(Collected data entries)

■ ■ ■

(** * LeadCaptureForm: the submit flow of src/components/LeadCaptureForm.tsx

    A shallow embedding of the component's event handlers.  The handlers are
    [async] functions: they call React state setters, await two remote
    operations of the Supabase client and use [try]/[catch]/[finally].  They
    are embedded as programs of a small free monad [Async] whose nodes are
    the state updates, the awaited remote requests and the clock reading;
    a run against a world that answers the requests gives the final React
    state, the trace of remote requests and the outcome.  The component as
    a whole is a transition system over the committed state and the
    handlers suspended at an [await], stepped by the user's events and by
    the replies. *)

From Stdlib Require Import String List ZArith Bool Arith Lia.
Import ListNotations.
Local Open Scope string_scope.

(** ** JavaScript values

    The values a [catch (err: unknown)] clause can receive and the [error]
    member of a Supabase response.  They are plain data: a property read
    runs no code, so an object with an accessor property and a proxy are
    not among them.  An [Object] is an object that is neither callable nor
    iterable nor a React element, such as an object literal or an instance
    of [Error]; it carries the properties visible through the [in] operator
    (own and inherited).  An [Array] carries its items and the properties
    added to it.  A [Func] carries its properties and [returns], the value
    a call of it returns (a function whose call throws is not among the
    values either). *)
Module Js.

■ ■ ■

Filter the entries down to the lines that include the string "Import".

_Answer area_
From Stdlib Require Import String List ZArith Bool Arith Lia.
Import ListNotations.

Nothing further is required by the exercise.